Ce site est optimisé pour être consulté depuis un navigateur moderne dans lequel JavaScript est activé.

Sécurité des JSON Web Token

Morgiver

Salut,

J'approche le développement d'application REST et pour l'instant je me concentre surtout sur l'authentification avec les Json Web Token.
Il y a un truc qui m'échappe, je n'arrive pas à comprendre comment être sur que même dans une url, on peut balancer un JWT.

Un attaquant pourrait simplement écouter les requêtes et choper le token, il n'aurait plus qu'a l'utiliser pour se faire passer pour moi.
Je ne comprend pas comment le serveur peut valider la source du token étant donné qu'il est encodé coté serveur et non pas coté client.

Si ça se passait avec une pair de clé, j'aurais compris, chacun encode le token et le tour est joué.

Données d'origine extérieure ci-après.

Lemma insert_proposable q t n now :
  queue_inv q -> pool_contains (pool q) (trx_hash t) = false ->
  (kMaxDataSize q <? data_size_ (pool q)) = false ->
  exists q' status, insert iterate q t true n now = Done (q', status) /\
    queue_inv q' /\ same_limits q q' /\ insert_result q t true n q' status.
Proof using iterate_perm.
  intros Hinv Hc Hdata. unfold insert. rewrite Hc, Hdata.
  pose proof Hinv as [Hwf Hsize Hmax Hk Hp].
  destruct (place_effect q t n Hwf Hc) as (r & -> & Hr). simpl obind.
  destruct r as [p|]; [|exists (with_overflow_time q now), Overflow; split_and!; try done; by apply pool_get_none].
  destruct Hr as (Wp & Qp & Np).
  pose proof (placed_get (pool q) t n (wf_index _ Hwf) Hc) as Hget.
  pose proof (placed_size (pool q) t) as Hps.
  assert (queue_size p = Z.of_nat (size (placed_queue (pool q) t))) as Hqp by (unfold queue_size; by rewrite Qp).
  cbn zeta. change (kMaxSize (with_pool q p)) with (kMaxSize q).
  destruct (Z.ltb_spec (kMaxSize q) (queue_size p)) as [Hover|Hfits].
  - destruct (evict_effect (with_pool q p) now) as (q1 & He & W & K & L & S & Qs & Ns);
      [done|done|done|simpl; lia|]. simpl in He, S, Qs, Ns.
    destruct (getOrderedTransactions iterate p (queue_size p)) as [ordered| |]; simpl in He |- *; [|done..].
    rewrite He. simpl. destruct L as (L1 & L2 & L3 & L4). simpl in *.
    assert (queue_size (pool q1) <= kMaxSize q) by lia.
    destruct (placed_grow (pool q) t n Hwf) as [Hnp Hpq]; [lia|].
    case_bool_decide as Hin.
    + exists q1, Overflow. split; [done|]. split; [split; try done; [lia|lia|apply K..]|]. split; [done|].
      unfold insert_result, pool_get. rewrite Hin.
      destruct (non_proposable_transactions_ (pool q1) !! trx_hash t) as [e|] eqn:E; [|done].
      apply Ns in E. rewrite Np, Hnp in E. apply pool_contains_false in Hc as [_ Hn]. congruence.
    + destruct (know_effect q1 (trx_hash t) K) as (q2 & -> & [K1 K2] & K3 & (M1 & M2 & M3 & M4)). simpl.
      exists q2, Inserted. split; [done|]. split; [split; rewrite ?K3; try done; lia|].
      split; [unfold same_limits; split_and!; congruence|]. split_and!; [done| |intros; lia].
      unfold pool_get. rewrite K3. destruct (queue_transactions_ (pool q1) !! trx_hash t) as [t'|] eqn:E; [|done].
      apply Qs in E. rewrite Qp, Hpq, lookup_insert_eq in E. done.
  - destruct (know_effect (with_pool q p) (trx_hash t)) as (q2 & -> & [K1 K2] & K3 & (M1 & M2 & M3 & M4)); [done|].
    simpl. exists q2, Inserted. split; [done|]. simpl in *.
    split; [split; rewrite ?K3, ?M1; try done|]. split; [done|]. split_and!; [done| |].
    + unfold pool_get. by rewrite K3, Qp, Np.
    + intros _. by rewrite K3.
Qed.
End insert.

Lemma insert_effect iterate q t proposable n now :
  (forall m, iterate m ≡ₚ map_to_list m) -> queue_inv q ->
  exists q' status, insert iterate q t proposable n now = Done (q', status) /\
    queue_inv q' /\ same_limits q q' /\ insert_result q t proposable n q' status.
Proof.
  intros Hperm Hinv. destruct (pool_contains (pool q) (trx_hash t)) eqn:Hc.
  { exists q, Known. unfold insert. rewrite Hc. done. }
  destruct (kMaxDataSize q <? data_size_ (pool q)) eqn:Hd.
  { exists (with_overflow_time q now), Overflow. unfold insert. rewrite Hc, Hd.
    split; [done|]. split; [by destruct Hinv|]. split; [done|]. by apply pool_get_none. }
  destruct proposable; [by apply insert_proposable|by apply insert_nonproposable].
Qed.

(** An insertion always returns, keeps every index and running total of the
    pool consistent and the pool within [kMaxSize], and its status tells the
    truth: [Known] changes nothing, [Inserted] leaves the transaction in the
    pool (replacing a cheaper transaction of the same nonce, which becomes
    non-proposable, or becoming non-proposable itself), [InsertedNonProposable]
    only adds it to the non-proposable ones, and after [Overflow] it is not in
    the pool. *)
Theorem insert_correct iterate q t proposable n now :
  (forall m, iterate m ≡ₚ map_to_list m) -> queue_inv q ->
  exists q' status, insert iterate q t proposable n now = Done (q', status) /\
    queue_inv q' /\ insert_result q t proposable n q' status.
Proof.
  intros Hperm Hinv. destruct (insert_effect iterate q t proposable n now Hperm Hinv) as (q' & st & ? & ? & _ & ?).
  by exists q', st.
Qed.

(** ** Expiry of non-proposable transactions *)

Definition expired (block_number : Z) (e : Z * Transaction) : bool :=
  u64 (e.1 + kNonProposableTransactionsPeriodExpiryLimit) <? block_number.

Lemma finalize_entry_effect block_number q h b t :
  pool_wf (pool q) -> known_ok q -> non_proposable_transactions_ (pool q) !! h = Some (b, t) ->
  let q' := finalize_entry block_number q (h, (b, t)) in
  pool_wf (pool q') /\ known_ok q' /\ same_limits q q' /\
  queue_transactions_ (pool q') = queue_transactions_ (pool q) /\
  account_nonce_transactions_ (pool q') = account_nonce_transactions_ (pool q) /\
  non_proposable_transactions_ (pool q') =
    (if expired block_number (b, t) then delete h (non_proposable_transactions_ (pool q))
     else non_proposable_transactions_ (pool q)).
Proof.
  intros [[Hg Hd] Hi Hnp Hdis] Hk Hh. unfold finalize_entry, expired. simpl.
  case_match; simpl; [|done]. split; [|split; [by apply (known_erase_ok q)|done]]. split; simpl.
  - split; simpl; [done|]. rewrite Hd, wrap_sub_l. unfold data_in. simpl. f_equal.
    rewrite (map_sum_delete (fun e => trx_data_size e.2) _ _ _ Hh). simpl. lia.
  - done.
  - intros h' b' t' [_ H']%lookup_delete_Some. by eapply Hnp.
  - intros h' Hh'. rewrite lookup_delete. case_decide; [done|]. by apply Hdis.
Qed.

Lemma finalize_fold block_number items q :
  pool_wf (pool q) -> known_ok q -> NoDup items.*1 ->
  (forall h e, (h, e) ∈ items -> non_proposable_transactions_ (pool q) !! h = Some e) ->
  let q' := foldl (finalize_entry block_number) q items in
  pool_wf (pool q') /\ known_ok q' /\ same_limits q q' /\
  queue_transactions_ (pool q') = queue_transactions_ (pool q) /\
  forall h, non_proposable_transactions_ (pool q') !! h =
    match non_proposable_transactions_ (pool q) !! h with
    | Some e => if bool_decide (h ∈ items.*1) && expired block_number e then None else Some e
    | None => None
    end.
Proof.
  revert q. induction items as [|[h [b t]] items IH]; intros q Hwf Hk Hnd Hin; cbn [foldl].
  - split_and!; try done; try apply Hk. intros h. by destruct (_ !! h).
  - simpl in Hnd. apply NoDup_cons in Hnd as [Hh Hnd].
    assert (non_proposable_transactions_ (pool q) !! h = Some (b, t)) as Hht by (apply Hin; set_solver).
    destruct (finalize_entry_effect block_number q h b t Hwf Hk Hht) as (W & K & (L1 & L2 & L3 & L4) & Q & A & N).
    set (q1 := finalize_entry block_number q (h, (b, t))) in *.
    assert (forall h', h' <> h -> non_proposable_transactions_ (pool q1) !! h' =
      non_proposable_transactions_ (pool q) !! h') as Hother.
    { intros h' Hne. rewrite N. case_match; [by rewrite lookup_delete_ne|done]. }
    destruct (IH q1 W K Hnd) as (W' & K' & (M1 & M2 & M3 & M4) & Q' & N').
    { intros h' e He. rewrite Hother; [apply Hin; set_solver|]. intros ->. apply Hh, list_elem_of_fmap. by exists (h, e). }
    split_and!; [done|done|unfold same_limits; split_and!; congruence|congruence|].
    intros h'. rewrite N'. simpl. destruct (decide (h' = h)) as [->|Hne].
    + rewrite Hht, (bool_decide_true (h ∈ h :: _)) by set_solver. rewrite N. simpl.
      destruct (expired block_number (b, t)); [by rewrite lookup_delete_eq|].
      rewrite Hht. by rewrite bool_decide_false.
    + rewrite Hother by done. destruct (non_proposable_transactions_ (pool q) !! h'); [|done].
      destruct (decide (h' ∈ items.*1)).
      * by rewrite !bool_decide_true by set_solver.
      * by rewrite !bool_decide_false by set_solver.
Qed.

Quelqu'un saurait m'aider à comprendre ?

Un grand merci d'avance 🙂

Morgiver

voxdemonix

Morgiver a écrit Un attaquant pourrait simplement écouter les requêtes et choper le token, il n'aurait plus qu'a l'utiliser pour se faire passer pour moi.

C'est pour ça que l'on a inventé https et que l'on fait souvent correspondre les tokens avec d'autres infos (IP, User Agent, geolocalisation).

Morgiver a écrit Je ne comprend pas comment le serveur peut valider la source du token étant donné qu'il est encodé coté serveur et non pas coté client.

D'après ce lien ils utilisent un mécanisme de signature basé sur du Sha256 pour valider le token, et non la source.

Morgiver

Salut Voxdemonix !

J'ai continué les recherches et en effet, le JWT doit être soigneusement configuré pour être utilisé, même en clair.

Pour plus d'infos pour ceux/celles qui tomberaient sur ce post par hasard, voici une liste d'articles intéressant :

Une petite intro rapide : http://jwt.io/introduction/
Un article de fond, expliquant ce que c'est que les JWT, dans un contexte d'utilisation de Laravel et AngularJS : http://www.toptal.com/web/cookie-free-authentication-with-json-web-tokens-an-example-in-laravel-and-angularjs
Comparaison entre les JWT et les Cookies : https://auth0.com/blog/2014/01/07/angularjs-authentication-with-cookies-vs-token/
De la pratique des JWT dans un contexte d'utilisation de socket.io : https://auth0.com/blog/2014/01/15/auth-with-socket-io/
De la pratique des JWT dans un contexte d'utilisation de NodeJS et AngularJS : http://code.tutsplus.com/tutorials/token-based-authentication-with-angularjs-nodejs--cms-22543

C'est vraiment pas mal, mais faut être au poil sur la configuration du Token, sinon ça peut vite ouvrir une brèche.